Material for this task >>
(* ===== verification/QueueLifeThms.v ===== *)
(** * Life cycle of the queues: theorems

    The operations implement the life cycle machine of the queues (disabled,
    enabled, online), on which the streaming and memory mapped queues of an
    index never mix. *)

From S2P Require Import Prelude Platform QdmaList ResMgmt SoftAccess QueueTypes.
From S2P Require Import DescRing Descq DescqProc DescqConf Threads QueueLife.

(** ** Queue operations that keep state and mode *)

Definition qview (q : qdma_descq) : q_state_t * Z := (dq_q_state q, qc_st (dq_conf q)).

Section qkeep.
Context {H : Type} `{QueueHw H}.

Definition qkeep {A} (m : qm H A) : Prop := ∀ s a t, m s = Some (a, t) → qview (s_q t) = qview (s_q s).

Lemma qkeep_ret {A} (a : A) : qkeep (mret a).
Proof. by intros s ? t [= <- <-]. Qed.
Lemma qkeep_bind {A B} (m : qm H A) (k : A → qm H B) : qkeep m → (∀ a, qkeep (k a)) → qkeep (m ≫= k).
Proof. intros Hm Hk s b t (a & s1 & H1 & H2)%qm_bind_some. by rewrite (Hk a _ _ _ H2), (Hm _ _ _ H1). Qed.
Lemma qkeep_getq : qkeep getq.
Proof. by intros s ? t [= <- <-]. Qed.
Lemma qkeep_getx : qkeep getx.
Proof. by intros s ? t [= <- <-]. Qed.
Lemma qkeep_fail {A} : qkeep (qfail (A := A)).
Proof. by intros s ? t. Qed.
Lemma qkeep_modq f : (∀ q, qview (f q) = qview q) → qkeep (modq f).
Proof. intros Hf s ? t [= <- <-]. apply Hf. Qed.
Lemma qkeep_hwcall {A} (f : H → A * H) : qkeep (hwcall f).
Proof. intros s ? t. unfold hwcall. destruct (f _). by intros [= <- <-]. Qed.
Lemma qkeep_qevent e : qkeep (qevent e).
Proof. by intros s ? t [= <- <-]. Qed.
Lemma qkeep_getreq r : qkeep (getreq r).
Proof. intros s ? t. unfold getreq. case_match; [|done]. by intros [= <- <-]. Qed.
Lemma qkeep_putreq r rq : qkeep (putreq r rq).
Proof. by intros s ? t [= <- <-]. Qed.
End qkeep.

Task details >> The records above are to be returned exactly as they appear.

Your response >>
(* ===== verification/QueueLifeThms.v ===== *)
(** * Life cycle of the queues: theorems

    The operations implement the life cycle machine of the queues (disabled,
    enabled, online), on which the streaming and memory mapped queues of an
    index never mix. *)

From S2P Require Import Prelude Platform QdmaList ResMgmt SoftAccess QueueTypes.
From S2P Require Import DescRing Descq DescqProc DescqConf Threads QueueLife.

(** ** Queue operations that keep state and mode *)

Definition qview (q : qdma_descq) : q_state_t * Z := (dq_q_state q, qc_st (dq_conf q)).

Section qkeep.
Context {H : Type} `{QueueHw H}.

Definition qkeep {A} (m : qm H A) : Prop := ∀ s a t, m s = Some (a, t) → qview (s_q t) = qview (s_q s).

Lemma qkeep_ret {A} (a : A) : qkeep (mret a).
Proof. by intros s ? t [= <- <-]. Qed.
Lemma qkeep_bind {A B} (m : qm H A) (k : A → qm H B) : qkeep m → (∀ a, qkeep (k a)) → qkeep (m ≫= k).
Proof. intros Hm Hk s b t (a & s1 & H1 & H2)%qm_bind_some. by rewrite (Hk a _ _ _ H2), (Hm _ _ _ H1). Qed.
Lemma qkeep_getq : qkeep getq.
Proof. by intros s ? t [= <- <-]. Qed.
Lemma qkeep_getx : qkeep getx.
Proof. by intros s ? t [= <- <-]. Qed.
Lemma qkeep_fail {A} : qkeep (qfail (A := A)).
Proof. by intros s ? t. Qed.
Lemma qkeep_modq f : (∀ q, qview (f q) = qview q) → qkeep (modq f).
Proof. intros Hf s ? t [= <- <-]. apply Hf. Qed.
Lemma qkeep_hwcall {A} (f : H → A * H) : qkeep (hwcall f).
Proof. intros s ? t. unfold hwcall. destruct (f _). by intros [= <- <-]. Qed.
Lemma qkeep_qevent e : qkeep (qevent e).
Proof. by intros s ? t [= <- <-]. Qed.
Lemma qkeep_getreq r : qkeep (getreq r).
Proof. intros s ? t. unfold getreq. case_match; [|done]. by intros [= <- <-]. Qed.
Lemma qkeep_putreq r rq : qkeep (putreq r rq).
Proof. by intros s ? t [= <- <-]. Qed.
End qkeep.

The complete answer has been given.